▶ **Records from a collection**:
_____

(* ===== verification/MsgFile.v ===== *)
(** Messages and their files ([common/message.hpp]): loading, saving, moving
    and setting messages aside, the index of blocks by message, and the undo
    file of a message. *)

From stdpp Require Import base gmap list.
From Stdlib Require Import ZArith Lia.
From S2P Require Import Prelude Params HashTree Usertxs Accounts Ledger Message MerklePath MsgTree.

(** * Data *)

(** The object of a message; [o_data] is all that is allocated, for a message of
    transactions the hash tree included. *)
Record mobj := {
  o_num : Z; o_svid : Z; o_msid : Z; o_now : Z; o_got : Z; o_path : Z; o_peer : Z; o_len : Z; o_data : option (list Z);
  o_status : Z; o_sigh : list Z; o_know : list Z; o_busy : gset Z; o_sent : gset Z
}.

(** [header_length] *)
Definition header_length : Z := 8.

(** [hash.dat[1]]. *)
Definition hashtype (m : mobj) : Z := Z.land (Z.shiftr m.(o_num) 8) 0xff.

(** The names [makefilename] makes: block, type, node and number of the message,
    and the hash of a bad one. *)
Abbreviation fname := (Z * Z * Z * Z * option (list Z))%type.
Definition makefilename (where_ : Z) (m : mobj) : fname :=
  (where_, hashtype m, m.(o_svid), m.(o_msid), if has_bits m.(o_status) MSGSTAT_BAD then Some m.(o_sigh) else None).

(** Files of messages, undo files and the index files [inx/%04X.inx]. *)
Record disk := { d_msg : gmap fname (list Z); d_und : gmap fname (list Z); d_inx : gmap Z (list Z) }.

(** * Index of blocks *)

Definition write_inx (svid msid x : Z) (d : disk) : disk :=
  d <| d_inx ::= fun f => <[svid := pwrite (Z.to_nat (4 * msid)) (le_bytes 4 x) (default [] (f !! svid))]> f |>.
Definition save_path (m : mobj) (d : disk) : disk := if negb (hashtype m =? MSGTYPE_MSG) then d else write_inx m.(o_svid) m.(o_msid) m.(o_path) d.
Definition erase_path (m : mobj) (d : disk) : disk := if negb (hashtype m =? MSGTYPE_MSG) then d else write_inx m.(o_svid) m.(o_msid) 0 d.

(** A number that is not in the file leaves the path as it is. *)
Definition msg_load_path (m : mobj) (d : disk) : mobj :=
  if negb (m.(o_path) =? 0) then m
  else match d.(d_inx) !! m.(o_svid) with
  | None => m
  | Some f => if Nat.leb (Z.to_nat (4 * m.(o_msid)) + 4) (length f) then m <| o_path := rdz f (Z.to_nat (4 * m.(o_msid))) 4 |> else m
  end.

(** * Signatures as identifiers *)

Definition null_signature (m : mobj) : mobj := m <| o_sigh := replicate 32 0 |>.

(** [hash_signature]: the two halves of the signature; [None] is a failed
    assertion. *)
Definition hash_signature (m : mobj) : option mobj :=
  let* d := m.(o_data) in
  check negb (nthz d 0 =? MSGTYPE_MSG) in
  if nthz d 0 =? MSGTYPE_DBL then Some (null_signature m)
  else Some (m <| o_sigh := zip_with Z.lxor (rd d 4 32) (rd d 36 32) |>).

(** [sigh_check]: zero when the hash is right. *)
Definition sigh_check (m : mobj) : option bool :=
  let* d := m.(o_data) in
  if hashtype m =? MSGTYPE_MSG then
    check nthz d 0 =? MSGTYPE_MSG in Some (bool_decide (m.(o_sigh) = rd d (Z.to_nat m.(o_len)) 32))
  else Some (bool_decide (m.(o_sigh) = zip_with Z.lxor (rd d 4 32) (rd d 36 32))).

(** * Loading and saving *)

(** [load]: the result and the object; [None] is a failed assertion. *)
Definition load (who : Z) (m : mobj) (d : disk) : option (Z * mobj) :=
  let m := m <| o_busy ::= union {[who]} |> in
  if m.(o_path) =? 0 then Some (if bool_decide (m.(o_data) = None) then 0 else 1, m)
  else if negb (bool_decide (m.(o_data) = None)) && negb (m.(o_len) =? header_length) then Some (1, m)
  else match d.(d_msg) !! makefilename m.(o_path) m with
  | None => Some (0, m <| o_busy ::= fun b => b ∖ {[who]} |>)
  | Some f =>
      let m := m <| o_data := Some f |> in
      let* m := (if m.(o_len) =? header_length then
          let m := m <| o_len := Z.shiftr (rdz f 0 4) 8 |> in
          if hashtype m =? MSGTYPE_MSG then Some (m <| o_sigh := rd f (Z.to_nat m.(o_len)) 32 |>) else hash_signature m
        else Some m) in
      Some (Z.of_nat (length f), m <| o_status ::= fun s => Z.lor s (Z.lor MSGSTAT_DAT MSGSTAT_SAV) |>)
  end.

Definition unload (who : Z) (m : mobj) : mobj :=
  let idle := m <| o_busy ::= fun b => b ∖ {[who]} |> in
  if negb (Z.land m.(o_status) (Z.lor MSGSTAT_DAT MSGSTAT_SAV) =? Z.lor MSGSTAT_DAT MSGSTAT_SAV) then idle
  else if m.(o_path) =? 0 then idle
  else if bool_decide (idle.(o_busy) = ∅) && negb (m.(o_len) =? header_length) then idle <| o_data := None |>
  else idle.

(** [write] on a file that may exist: [O_CREAT] without [O_TRUNC]. *)
Definition write_over (data f : list Z) : list Z := pwrite 0 data f.

(** What [save] writes: all of the tree of a message of transactions, whose size
    is stored behind the hash and the number. *)
Definition saved_part (m : mobj) (data : list Z) : option (list Z) :=
  if hashtype m =? MSGTYPE_MSG then
    let total := rdz data (Z.to_nat (m.(o_len) + 32 + 4)) 4 in
    check negb (total =? 0) in Some (take (Z.to_nat total) data)
  else Some (take (Z.to_nat m.(o_len)) data).

(** [save]: [None] is a failed assertion. *)
Definition msg_save (m : mobj) (d : disk) : option (bool * mobj * disk) :=
  if negb (has_bits m.(o_status) MSGSTAT_DAT) then Some (false, m, d)
  else if m.(o_path) =? 0 then Some (false, m, d)
  else
    let* data := m.(o_data) in
    let name := makefilename m.(o_path) m in
    let* part := saved_part m data in
    let d := d <| d_msg ::= fun f => <[name := write_over part (default [] (f !! name))]> f |> in
    let d := if has_bits m.(o_status) MSGSTAT_BAD then d else save_path m d in
    Some (true, m <| o_status ::= fun s => Z.lor s MSGSTAT_SAV |>, d).

(** * Moving files *)

(** [rename]: [None] when there is no such file. *)
Definition rename_file (old new : fname) (f : gmap fname (list Z)) : option (gmap fname (list Z)) :=
  let* x := f !! old in Some (<[new := x]> (delete old f)).
Definition rename_any (old new : fname) (f : gmap fname (list Z)) : gmap fname (list Z) := default f (rename_file old new f).

(** [move]: [None] is the exit when the file of a saved message is missing. *)
Definition msg_move (nextpath : Z) (m : mobj) (d : disk) : option (mobj * disk) :=
  if (m.(o_path) =? 0) || (m.(o_path) =? nextpath) then Some (m, d)
  else
    let* d := (if has_bits m.(o_status) MSGSTAT_SAV then
        let old := makefilename m.(o_path) m in
        let new := makefilename nextpath m in
        let* f := rename_file old new d.(d_msg) in
        Some (d <| d_und ::= rename_any old new |> <| d_msg := f |>)
      else Some d) in
    let m := m <| o_path := nextpath |> in
    Some (m, save_path m d).

(** The files of a message get the name of another object of it. *)
Definition retarget (old new : mobj) (d : disk) : bool * disk :=
  let o := makefilename old.(o_path) old in
  let n := makefilename new.(o_path) new in
  let und := rename_any o n (delete n d.(d_und)) in
  match rename_file o n (delete n d.(d_msg)) with
  | None => (false, d <| d_und := und |> <| d_msg ::= delete n |>)
  | Some f => (true, d <| d_und := und |> <| d_msg := f |>)
  end.

Definition msg_bad_insert (m : mobj) (d : disk) : option (bool * mobj * disk) :=
  check has_bits m.(o_status) MSGSTAT_SAV && negb (has_bits m.(o_status) MSGSTAT_BAD) in
  let m' := m <| o_status ::= fun s => Z.lor s MSGSTAT_BAD |> in
  let '(ok, d) := retarget m m' d in Some (ok, m', d).

Definition msg_bad_recover (m : mobj) (d : disk) : option (bool * mobj * disk) :=
  check has_bits m.(o_status) MSGSTAT_SAV && has_bits m.(o_status) MSGSTAT_BAD in
  let m' := m <| o_status ::= fun s => clear_bits s MSGSTAT_BAD |> in
  let '(ok, d) := retarget m m' d in Some (ok, m', d).

Definition remove_undo (m : mobj) (d : disk) : disk :=
  if (m.(o_path) =? 0) || negb (has_bits m.(o_status) MSGSTAT_SAV) then d else d <| d_und ::= delete (makefilename m.(o_path) m) |>.
Definition remove (m : mobj) (d : disk) : disk :=
  if (m.(o_path) =? 0) || negb (has_bits m.(o_status) MSGSTAT_SAV) then d else (remove_undo m d) <| d_msg ::= delete (makefilename m.(o_path) m) |>.

(** [update]: the data of [msg] for the object; [msg] gets the old data. *)
Definition msg_update (msg osg : mobj) : mobj * mobj :=
  let o := osg <| o_len := msg.(o_len) |> <| o_data := msg.(o_data) |> <| o_know ::= know_insert_ msg.(o_peer) |> <| o_sigh := msg.(o_sigh) |>
               <| o_peer := msg.(o_peer) |> <| o_now := msg.(o_now) |> <| o_got := msg.(o_got) |> in
  (msg <| o_len := osg.(o_len) |> <| o_data := osg.(o_data) |>,
   if header_length <? o.(o_len) then o <| o_status ::= fun s => Z.lor s MSGSTAT_DAT |> else o).

(** * Undo files *)

Definition user_record (u : user_t) : list Z := user_bytes u ++ le_bytes 32 u.(u_csum).

(** [read] of a [user_t]: [None] when the file ends before. *)
Definition read_user_t (f : list Z) : option (user_t * list Z) :=
  let* (msid, f) := fread_le 4 f in
  let* (time, f) := fread_le 4 f in
  let* (pkey, f) := fread 32 f in
  let* (hash, f) := fread 32 f in
  let* (lpath, f) := fread_le 4 f in
  let* (user, f) := fread_le 4 f in
  let* (node, f) := fread_le 2 f in
  let* (stat, f) := fread_le 2 f in
  let* (rpath, f) := fread_le 4 f in
  let* (weight, f) := fread_le 8 f in
  let* (csum, f) := fread_le 32 f in
  Some ({| u_msid := msid; u_time := time; u_pkey := pkey; u_hash := hash; u_lpath := lpath; u_user := user;
           u_node := node; u_stat := stat; u_rpath := rpath; u_weight := i64 weight; u_csum := csum |}, f).

(** The file [save_undo] writes. *)
Definition undo_file (mu : msg_undo) : list Z :=
  le_bytes 32 mu.(mu_csum) ++ le_bytes 8 mu.(mu_weight) ++ le_bytes 8 mu.(mu_fee) ++ mu.(mu_msha) ++ le_bytes 4 mu.(mu_mtim) ++
  concat (map (fun q => le_bytes 4 q.1 ++ user_record q.2) (elems mu.(mu_undo))) ++ le_bytes 4 mu.(mu_users).
Definition msg_save_undo (m : mobj) (mu : msg_undo) (d : disk) : disk := d <| d_und ::= <[makefilename m.(o_path) m := undo_file mu]> |>.

(** The loop of [load_undo]: the accounts and the number read last. *)
Fixpoint undo_entries (fuel : nat) (f : list Z) (undo : gmap Z user_t) : gmap Z user_t * Z :=
  match fuel with
  | O => (undo, 0)
  | S fuel =>
      match fread_le 4 f with
      | None => (undo, 0)
      | Some (i, f) =>
          match read_user_t f with
          | None => (undo, i)
          | Some (u, f) => undo_entries fuel f (<[i := u]> undo)
          end
      end
  end.

(** [load_undo]: [None] is the exit when there is no file. *)
Definition msg_load_undo (m : mobj) (d : disk) : option msg_undo :=
  let* f := d.(d_und) !! makefilename m.(o_path) m in
  let '(undo, users) := undo_entries (S (length f)) (drop (32 + 8 + 8 + 32 + 4) f) ∅ in
  Some {| mu_undo := undo; mu_users := users; mu_csum := rdz f 0 32; mu_weight := i64 (rdz f 32 8); mu_fee := i64 (rdz f 40 8);
          mu_msha := rd f 48 32; mu_mtim := rdz f 80 4 |}.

_____

Exact reproduction is required. Give the lines of the data from its first line through the line containing "and the hash of a bad one. *)", and no others.

▶ **Result of this task**:
(* ===== verification/MsgFile.v ===== *)
(** Messages and their files ([common/message.hpp]): loading, saving, moving
    and setting messages aside, the index of blocks by message, and the undo
    file of a message. *)

From stdpp Require Import base gmap list.
From Stdlib Require Import ZArith Lia.
From S2P Require Import Prelude Params HashTree Usertxs Accounts Ledger Message MerklePath MsgTree.

(** * Data *)

(** The object of a message; [o_data] is all that is allocated, for a message of
    transactions the hash tree included. *)
Record mobj := {
  o_num : Z; o_svid : Z; o_msid : Z; o_now : Z; o_got : Z; o_path : Z; o_peer : Z; o_len : Z; o_data : option (list Z);
  o_status : Z; o_sigh : list Z; o_know : list Z; o_busy : gset Z; o_sent : gset Z
}.

(** [header_length] *)
Definition header_length : Z := 8.

(** [hash.dat[1]]. *)
Definition hashtype (m : mobj) : Z := Z.land (Z.shiftr m.(o_num) 8) 0xff.

(** The names [makefilename] makes: block, type, node and number of the message,
    and the hash of a bad one. *)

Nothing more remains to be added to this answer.